Methods: The clinical data of 225 patients with HCC treated in Tongji Hospital, Tongji Medical College, Huazhong University of Science and Technology between 2011 and 2016 were retrospectively analyzed. The occurrence of early postoperative recurrence (recurrence with 2 years after hepatectomy) among the patients were analyzed. The independent risk factors for early recurrence were determined by Logistic regression model, the efficiencies of the variables in predicting the early recurrence were evaluated by receiver operating characteristic curve (ROC) and area under curve (AUC), and the risk scoring model for early recurrence was established by Cox regression equation.

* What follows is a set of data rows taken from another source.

(** C1 (as the code has it).  For [old_name] an existing category, on a
    manager with a live cursor over the committed tables [t]:
    - with no transaction open and an engine that raises nothing, if no
      category is named [new_name], [update_category] succeeds, the
      categories table (and so the list [get_categories] returns) then
      holds [new_name] and no longer [old_name], and the expenses table
      is the old one with every [old_name] row re-tagged [new_name];
    - under the same conditions, if another category is already named
      [new_name], the call returns [False], raises the "Duplicate
      Category" warning, and leaves the manager exactly as it was;
    - with no transaction open, whatever the engine does in between, the
      call ends with nothing pending and either both updates committed
      or the database untouched;
    - with a transaction left open by an earlier call, the call returns
      [False] behind "Database Error", whatever the names and whatever
      the engine does, and ends with nothing pending and the committed
      tables untouched (the pending work is rolled back);
    - without a cursor the call returns [False] and does nothing. *)
Theorem update_category_atomic_rename {A} (t : tables A) (old_name new_name : string) :
  unique_names t ->
  In old_name (map cat_name (categories t)) ->
  (~ In new_name (map cat_name (categories t)) ->
   let r := update_category (connect t []) old_name new_name in
   let after := visible (self_after r) in
   returned r = true /\ shown r = None
   /\ In new_name (map cat_name (categories after))
   /\ ~ In old_name (map cat_name (categories after))
   /\ In new_name (returned (get_categories (self_after r)))
   /\ ~ In old_name (returned (get_categories (self_after r)))
   /\ expenses after = map (recategorize new_name old_name) (expenses t)
   /\ (forall row, In row (expenses after) -> exp_category row <> old_name))
  /\ (In new_name (map cat_name (categories t)) -> old_name <> new_name ->
      let r := update_category (connect t []) old_name new_name in
      returned r = false
      /\ shown r = Some (showwarning "Duplicate Category")
      /\ self_after r = connect t [])
  /\ (forall env,
      let r := update_category (connect t env) old_name new_name in
      let after := visible (self_after r) in
      txn (self_after r) = None
      /\ ((returned r = false /\ after = t)
          \/ (returned r = true
              /\ categories after = map (rename new_name old_name) (categories t)
              /\ expenses after = map (recategorize new_name old_name) (expenses t))))
  /\ (forall pending env,
      let self := {| cursor := true; disk := t; txn := Some pending; faults := env |} in
      let r := update_category self old_name new_name in
      returned r = false /\ shown r = database_error
      /\ txn (self_after r) = None /\ disk (self_after r) = t)
  /\ (forall pending env,
      let self := {| cursor := false; disk := t; txn := pending; faults := env |} in
      let r := update_category self old_name new_name in
      returned r = false /\ shown r = None /\ self_after r = self).
Proof.
  intros Huniq Hold. split; [| split; [| split; [| split]]].
  - intros Hnew. cbv zeta.
    assert (Hne : old_name <> new_name) by congruence.
    unfold update_category, get_categories. run_stmts.
    rewrite (set_category_name_free new_name old_name t Huniq Hold Hnew).
    run_stmts.
    cbn [set_expense_category with_expenses with_categories expenses categories].
    destruct (renamed_names new_name old_name (categories t) Hne Hold) as [Hin Hout].
    split; [reflexivity |]. split; [reflexivity |].
    split; [exact Hin |]. split; [exact Hout |].
    split; [apply listed_names; exact Hin |].
    split; [rewrite listed_names; exact Hout |].
    split; [reflexivity |].
    apply recategorized_away. exact Hne.
  - intros Hnew Hne. cbv zeta. unfold update_category. run_stmts.
    rewrite (set_category_name_taken new_name old_name t Hold Hnew Hne).
    repeat split.
  - intros env. cbv zeta.
    destruct (update_category_outcome t env old_name new_name) as [Htxn [Hok | Hko]].
    + split; [exact Htxn |]. right. destruct Hok as [Hret [_ [_ Hdisk]]].
      unfold visible. rewrite Htxn, Hdisk. repeat split. exact Hret.
    + split; [exact Htxn |]. left. destruct Hko as [Hret Hdisk].
      unfold visible. rewrite Htxn, Hdisk. split; [exact Hret | reflexivity].
  - intros pending env. apply update_category_refused.
  - intros pending env. cbv zeta. unfold update_category. simpl. repeat split.
Qed.

Lemma sample_unique_names : unique_names sample.
Proof.
  unfold unique_names; simpl.
  repeat constructor; simpl; intuition discriminate.
Qed.

Lemma update_category_atomic_rename_witness :
  (let r := update_category (connect sample []) "Food" "Groceries" in
   returned r = true
   /\ expenses (visible (self_after r))
      = [Build_expense 1 "2025-01-10" "Groceries" 250%Z (Some "Lunch");
         Build_expense 2 "2025-01-15" "Uncategorized" 150%Z (Some "")])
  /\ (let r := update_category (connect sample []) "Food" "Rent" in
      returned r = false /\ self_after r = connect sample []).
Proof.
  cbv zeta.
  pose (H := update_category_atomic_rename sample "Food" "Groceries"
               sample_unique_names (or_introl eq_refl)).
  pose (H' := update_category_atomic_rename sample "Food" "Rent"
                sample_unique_names (or_introl eq_refl)).
  split.
  - assert (Hfree : ~ In "Groceries" (map cat_name (categories sample)))
      by (simpl; intuition discriminate).
    destruct (proj1 H Hfree) as [Hret [_ [_ [_ [_ [_ [Hexp _]]]]]]].
    split; [exact Hret | exact Hexp].
  - assert (Htaken : In "Rent" (map cat_name (categories sample)))
      by (simpl; auto).
    assert (Hne : "Food" <> "Rent") by discriminate.
    destruct (proj1 (proj2 H') Htaken Hne) as [Hret [_ Hself]].
    split; [exact Hret | exact Hself].
Defined.

(** C1 as stated fails when [old_name] is not a category row, or is
    [new_name] itself: the category UPDATE then touches no row and cannot
    collide, so the call succeeds.  Renaming "Uncategorized" to the
    existing "Food" returns [True] and re-tags an expense; renaming it to
    the free name "Misc" returns [True] and "Misc" is no category;
    renaming "Food" to "Food" returns [True].  And with a transaction
    left open, renaming "Food" to the existing "Rent" is refused behind
    "Database Error", not as a duplicate. *)
Lemma update_category_counterexample :
  (let r := update_category (connect sample []) "Uncategorized" "Food" in
   In "Food" (map cat_name (categories sample))
   /\ returned r = true /\ shown r = None
   /\ expenses (visible (self_after r)) <> expenses sample)
  /\ (let r := update_category (connect sample []) "Uncategorized" "Misc" in
      ~ In "Misc" (map cat_name (categories sample))
      /\ returned r = true
      /\ ~ In "Misc" (map cat_name (categories (visible (self_after r)))))
  /\ (let r := update_category (connect sample []) "Food" "Food" in
      In "Food" (map cat_name (categories sample)) /\ returned r = true)
  /\ (let self := {| cursor := true; disk := sample; txn := Some sample; faults := [] |} in
      let r := update_category self "Food" "Rent" in
      In "Rent" (map cat_name (categories sample))
      /\ returned r = false
      /\ shown r = database_error
      /\ shown r <> Some (showwarning "Duplicate Category")).
Proof.
  cbv zeta. repeat split.
  - simpl. auto.
  - vm_compute. discriminate.
  - simpl. intuition discriminate.
  - vm_compute. intuition discriminate.
  - simpl. auto.
  - simpl. auto.
  - vm_compute. discriminate.
Qed.

(** C2. Whatever the engine does, [delete_category] ends with nothing
    pending; a call that returns [True] has re-tagged every expense of
    that category "Uncategorized" and removed the category row, deleting
    no expense row (same number of rows, same ids); one that returns
    [False] leaves the database as it was; and on a healthy engine the
    call does return [True]. *)
Theorem delete_category_atomic {A} (t : tables A) (env : list bool) (category_name : string) :
  let r := delete_category (connect t env) category_name in
  let after := visible (self_after r) in
  txn (self_after r) = None
  /\ (returned r = true ->
   expenses after = map (recategorize "Uncategorized" category_name) (expenses t)
   /\ categories after
      = filter (fun c => negb (cat_name c =? category_name)%string) (categories t)
   /\ ~ In category_name (map cat_name (categories after))
   /\ List.length (expenses after) = List.length (expenses t)
   /\ map exp_id (expenses after) = map exp_id (expenses t))
  /\ (returned r = false -> after = t)
  /\ returned (delete_category (connect t []) category_name) = true.
Proof.
  assert (Hgone : ~ In category_name
                      (map cat_name
                         (filter (fun c => negb (cat_name c =? category_name)%string)
                                 (categories t)))).
  { intros Hin. apply in_map_iff in Hin. destruct Hin as [c [Hk Hc]].
    apply filter_In in Hc. destruct Hc as [_ Hc].
    rewrite (proj2 (String.eqb_eq _ _) Hk) in Hc. discriminate. }
  assert (Hids : map exp_id (map (recategorize "Uncategorized" category_name) (expenses t))
                 = map exp_id (expenses t)).
  { rewrite map_map. apply map_ext. intros r. unfold recategorize.
    destruct (exp_category r =? category_name)%string; reflexivity. }
  cbv zeta. unfold delete_category.
  destruct env as [| [|] [| [|] [| [|] [| [|] env]]]]; run_stmts;
    cbn [set_expense_category delete_category_row with_expenses with_categories
         expenses categories expenses_seq income budgets].
  all: repeat split; try discriminate; try reflexivity; try exact Hgone;
    try exact Hids; try (intros _; repeat split); try exact Hgone; try exact Hids;
    try apply length_map; try (destruct t; reflexivity).
Qed.

(** ** Income: the source filter *)

Lemma filter_perm {R : Type} (p : R -> bool) (l l' : list R) :
  Permutation l l' -> Permutation (filter p l) (filter p l').
Proof.
  induction 1 as [| x l l' _ IH | x y l | l l' l'' _ IH1 _ IH2]; simpl.
  - apply perm_nil.
  - destruct (p x); [apply perm_skip |]; exact IH.
  - destruct (p x), (p y); try apply Permutation_refl. apply perm_swap.
  - eapply perm_trans; eassumption.
Qed.

Lemma filter_both {R : Type} (p q : R -> bool) (l : list R) :
  filter q (filter p l) = filter (fun r => p r && q r) l.
Proof.
  induction l as [| x l IH]; simpl; [reflexivity |].
  destruct (p x); simpl; [destruct (q x) |]; rewrite IH; reflexivity.
Qed.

Results: Among the 225 patients, early postoperative recurrence occurred in 130 cases (57.8%). Tumor number, γ-glutamyl transpeptidase (γ-GT), and neutrophil-lymphocyte ratio (NLR) were independent risk factors for early postoperative recurrence in HCC patients (all P<0.05). The AUC of serum γ-GT, NLR and the combination of γ-GT and NLR for prediction early postoperative recurrence were 67.6%, 59.1% and 70.4%, respectively. After risk scoring model was created by incorporating tumor number, γ-GT and NLR into the regression equation, a code of 1 was assigned to γ-GT >108 U/L, 2 was assigned to NLR>2.11, and 3 was assigned to tumor number >1, otherwise 0 was assigned, according to the HR values. The possible score given bythe risk scoring model ranged from 0 to 6. According to this model, the 1-, 3- and 5-year disease-free survival rates were 76.9%, 44.5% and 32.8% in patients in low risk group (score <3), and were 33.4%, 20.1%, and 6.69% in patients in high risk group (score ≥3), and the difference had statistical significance (P<0.001).
Conclusion: Tumor number, γ-GT and NLR are independent risk factors for early postoperative recurrence in HCC patients. The established prediction model can be used for stratifying the risk of early recurrence in HCC patients, and thereby may help choose an appropriate treatment plan to improve the prognosis of the patients.